Hier geht es um Loy, den Guardian, der beim Angriff einer Drachenechse schwer verletzt worden ist, und dessen vernarbtes Aussehen das Ästhetikempfinden der anderen Elfen beleidigt - bis auf Findil, der Einzige, der scheinbar genügend Verstand besitzt zu erkennen, dass der Mann ein Held ist, der vielen von ihnen das Leben gerettet hat. Loy wird ausgegrenzt, mit gehässigen Worten bedacht, ja, es wird sogar gefordert, den tapferen Guardian mehr oder weniger von der Gemeinschaft zu entfernen. Da kommt es gerade recht, dass eine unbekannte Bedrohung auftaucht, die mit einem magischen Nebel die Flügelfarben der Tylwyth Teg stiehlt. Das kann nur mit Loy zusammenhängen, der seit dem Angriff rabenschwarze Flügel hat und bestimmt neidisch auf die Schönheit seiner Mitelfen ist! Kurz und gut - Loy wird verbannt.
Findil, der für Loy schon lange mehr als Bewunderung empfindet, folgt dem knurrigen Guardian und gemeinsam machen sie sich auf herauszufinden, wer tatsächlich hinter den Diebstählen steckt. Dabei müssen sie sich von ihrem magischen Mutterbaum entfernen und stehen den Bedrohungen des Waldes und der Außenwelt völlig allein gegenüber. Nun ja, nicht völlig. Anfangs werden sie von zwei dicken, plappernden Marienkäfern begleitet, später gesellen sich ihnen noch andere Gefährten hinzu. Als sie erkennen, wer der Dieb ist, wissen sie, dass die Gefahr für ihren Schwarm tödlich ist ...
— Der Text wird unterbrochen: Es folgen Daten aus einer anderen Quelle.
(* ===== verification/Helper.v ===== *)
(** * Protobuf messages as [Any] values, and the gRPC client helpers

    [plugin/pkg/helper/helper.go]: conversion of [anypb.Any] values to messages
    of an expected type, and the wrappers that clients use around the generated
    gRPC stubs.  The protobuf runtime is an interface with its documented
    round-trip laws. *)
From S2P Require Import Prelude GoStr.
From stdpp Require Import options.

Record Any := { TypeUrl : string; Value : list Z }.

(** The protobuf runtime on the messages [Msg]; [Marshal_items] and
    [Unmarshal_items] are [proto.Marshal] and [proto.Unmarshal] at
    [api.ListResponse]. *)
Class ProtoRuntime (Msg : Type) := {
  FullName : Msg → string;
  any_New : Msg → res Any;
  UnmarshalNew : Any → res Msg;
  Marshal_items : list Any → res (list Z);
  Unmarshal_items : list Z → res (list Any);
}.

Class ProtoLaws (Msg : Type) `{ProtoRuntime Msg} := {
  any_New_url m a : any_New m = Ok a → TypeUrl a = "type.googleapis.com/" +:+ FullName m;
  any_round m a : any_New m = Ok a → UnmarshalNew a = Ok m;
  items_round l b : Marshal_items l = Ok b → Unmarshal_items b = Ok l;
  items_empty : Unmarshal_items [] = Ok [];
}.

(** [api.Object]: the messages that implement it, their id and redaction. *)
Class Object (Msg : Type) := {
  is_Object : Msg → bool;
  ObjectId : Msg → string;
  Redact : Msg → res Msg;
}.

Section helper.
Context {Msg : Type} `{PR : ProtoRuntime Msg}.

(** [To[T](m)], for a type [T] given by its type assertion. *)
Definition To {T} (cast : Msg → option T) (m : Msg) : res T :=
  match cast m with
  | Some t => Ok t
  | None => Err (ErrStatus InvalidArgument "type mismatch")
  end.

(** [AnyTo[T](o)]; unmarshalling a nil [Any] is an error. *)
Definition AnyTo {T} (cast : Msg → option T) (o : option Any) : res T :=
  match o with
  | None => Err (ErrExt "invalid empty type URL")
  | Some a => UnmarshalNew a ≫= To cast
  end.

(** The assertion to [api.Object]. *)
Definition as_object `{Object Msg} (m : Msg) : option Msg :=
  if is_Object m then Some m else None.

Context {W : Type}.

Definition Client_CreateOrUpdate {T} (cast : Msg → option T)
    (createOrUpdate : option Any → M W (option Any)) (m : Msg) : M W T :=
  item ← lift (any_New m);
  resp ← createOrUpdate (Some item);
  lift (AnyTo cast resp).

Definition Client_Delete (delete_ : string → M W ()) (id : string) : M W () := delete_ id.

Definition Client_Get {T} (cast : Msg → option T)
    (get : string → M W (option Any)) (id : string) : M W T :=
  resp ← get id;
  lift (AnyTo cast resp).

Definition Client_List {T} (cast : Msg → option T)
    (list_ : string → M W (list Any)) (id : string) : M W (list T) :=
  items ← list_ id;
  traverse (λ item, lift (AnyTo cast (Some item))) items.

(** A traversal of results that do not touch the world. *)
Lemma traverse_lift_Ok {A B} (f : A → res B) (l : list A) (w w' : W) ys :
  traverse (λ x, lift (f x)) l w = (Ok ys, w') ↔ Forall2 (λ x y, f x = Ok y) l ys ∧ w' = w.
Proof.
  revert ys w'. induction l as [|x l IH]; intros ys w'; simpl.
  - unfold mret, M_ret. split; [intros [= <- <-]; done|]. by intros [->%Forall2_nil_inv_l ->].
  - unfold mbind, M_bind, lift at 1. destruct (f x) as [y|e|p] eqn:E.
    2,3: split; [done|]; intros [(y & ys' & Hy & _)%Forall2_cons_inv_l _]; congruence.
    destruct (traverse _ l w) as [r w1] eqn:Et. split.
    + destruct r as [ys1|e|p]; [|done..]. unfold mret, M_ret. intros [= <- <-].
      destruct (proj1 (IH ys1 w1) eq_refl) as [H1 ->]. split; [by constructor|done].
    + intros [(y' & ys' & Hy & Hl & ->)%Forall2_cons_inv_l ->].
      pose proof (proj2 (IH ys' w) (conj Hl eq_refl)) as He.
      assert (y' = y) as -> by congruence. by injection He as -> ->.
Qed.

Lemma traverse_lift {A B} (f : A → res B) (l : list A) (w : W) ys :
  Forall2 (λ x y, f x = Ok y) l ys → traverse (λ x, lift (f x)) l w = (Ok ys, w).
Proof. intros. by apply traverse_lift_Ok. Qed.
End helper.

(** ** A small protobuf runtime

    Messages of a type name, an id and a secret that [Redact] clears, with an
    injective encoding: an instance of the interfaces above. *)
Module Mem.
Record msg := { m_type : string; m_id : string; m_secret : string }.
#[global] Instance msg_eq_dec : EqDecision msg.
Proof. solve_decision. Defined.

#[global] Instance Any_eq_dec : EqDecision Any.
Proof. solve_decision. Defined.
#[global] Instance Any_countable : Countable Any.
Proof.
  refine (inj_countable' (λ a, (TypeUrl a, Value a)) (λ p, {| TypeUrl := p.1; Value := p.2 |}) _).
  by intros [].
Defined.

Definition url_prefix : string := "type.googleapis.com/".

Definition bytes_of {A} `{Countable A} (x : A) : list Z := [Z.pos (encode x)].
Definition of_bytes {A} `{Countable A} (b : list Z) : option A :=
  match b with [Zpos p] => decode p | _ => None end.

Lemma of_bytes_of {A} `{Countable A} (x : A) : of_bytes (bytes_of x) = Some x.
Proof. apply decode_encode. Qed.

#[global] Instance runtime : ProtoRuntime msg := {|
  FullName := m_type;
  any_New m := Ok {| TypeUrl := url_prefix +:+ m_type m; Value := bytes_of (m_id m, m_secret m) |};
  UnmarshalNew a :=
    match of_bytes (A := string * string) (Value a) with
    | Some (i, s) => Ok {| m_type := TrimPrefix (TypeUrl a) url_prefix; m_id := i; m_secret := s |}
    | None => Err (ErrExt "proto: cannot parse")
    end;
  Marshal_items l := Ok (match l with [] => [] | _ => bytes_of l end);
  Unmarshal_items b := match b with
                       | [] => Ok []
                       | _ => match of_bytes b with
                              | Some l => Ok l | None => Err (ErrExt "proto: cannot parse") end
                       end;
|}.

#[global] Instance runtime_laws : ProtoLaws msg.
Proof.
  split.
  - by intros m a [= <-].
  - intros m a [= <-]. simpl. rewrite decode_encode, TrimPrefix_app. by destruct m.
  - intros l b [= <-]. destruct l as [|a l]; [done|]. simpl. by rewrite decode_encode.
  - done.
Qed.

(** A runtime of one message type with a countable set of values. *)
Definition countable_runtime (A : Type) `{Countable A} (name : string) : ProtoRuntime A := {|
  FullName _ := name;
  any_New m := Ok {| TypeUrl := url_prefix +:+ name; Value := bytes_of m |};
  UnmarshalNew a :=
    match of_bytes (Value a) with Some m => Ok m | None => Err (ErrExt "proto: cannot parse") end;
  Marshal_items l := Ok (match l with [] => [] | _ => bytes_of l end);
  Unmarshal_items b := match b with
                       | [] => Ok []
                       | _ => match of_bytes b with
                              | Some l => Ok l | None => Err (ErrExt "proto: cannot parse") end
                       end;
|}.

Lemma countable_laws (A : Type) `{Countable A} (name : string) :
  @ProtoLaws A (countable_runtime A name).
Proof.
  split.
  - by intros m a [= <-].
  - intros m a [= <-]. simpl. by rewrite decode_encode.
  - intros l b [= <-]. destruct l as [|a l]; [done|]. simpl. by rewrite decode_encode.
  - done.
Qed.

#[global] Instance object : Object msg := {|
  is_Object _ := true;
  ObjectId := m_id;
  Redact m := Ok {| m_type := m_type m; m_id := m_id m; m_secret := "" |};
|}.
End Mem.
Eigentlich ist die Geschichte schön. Zumindest schön märchenhaft (ja, auch in meinem fortgeschrittenen Alter mag ich Märchen). Da sind diese Elfen, sprechenden Tiere, Kampf von Gut und Böse, es werden interessante Themen wie Homosexualität und Mobbing angesprochen. Trotzdem konnte es mich im Endeffekt nicht gänzlich erreichen und das liegt am Zwiespalt der Geschichte an sich, die sich nicht zwischen Märchen und Erwachsenenroman entscheiden konnte. Nun gibt es natürlich auch Erwachsenenmärchen, aber diese sind dann nicht in so ganz kindhaftem Gewand gehalten. Einerseits die kichernden Marienkäfer, der hilfreiche, weise, gutmütige Hirsch, der Kater, der sich vom Saulus zum Paulus im Zeitraum eines Blinzelns entwickelt, das sind ganz klar kindhafte Märchenelemente. Andererseits die teilweise explizit beschriebenen sexuellen Eskapaden, die Mordlust des Diebes, der Zombierabe, das sind sehr erwachsene Szenen.

Natürlich wusste ich, dass ich mich auf einen Roman mit homoerotischen Beziehungen einließ, und das stört mich grundsätzlich nicht. Wer wen im real life und in Geschichten liebt ist mir egal, solange das auf Augenhöhe und gegenseitigen Respekt beruht. Was mich jedoch störte, war die Tatsache, dass fast ALLE homosexuell waren. Das ist einfach unlogisch, und Unlogik stört mich selbst in Märchen, wo man fast alles mit Magie erklären kann. Dazu die kitschigen Vorurteile, die über Homosexuelle kursieren: Einer der beiden ist der starke, männliche Part, der andere darf zierlich und emotional sein, da werden Tränchen verdrückt und sich gegenseitig mit "Süßer" angesprochen. Das erinnert mich an Fanfiktion pubertierender Mädels, in denen einfach zwei männliche Protagonisten bekannter Bücher miteinander verkuppelt werden, weil die "einfach so süß miteinander sind".

Fazit: Nette, kleine Geschichte, die sich nicht ganz zwischen erwachsenen und kindlichen El(f)ementen entscheiden konnte.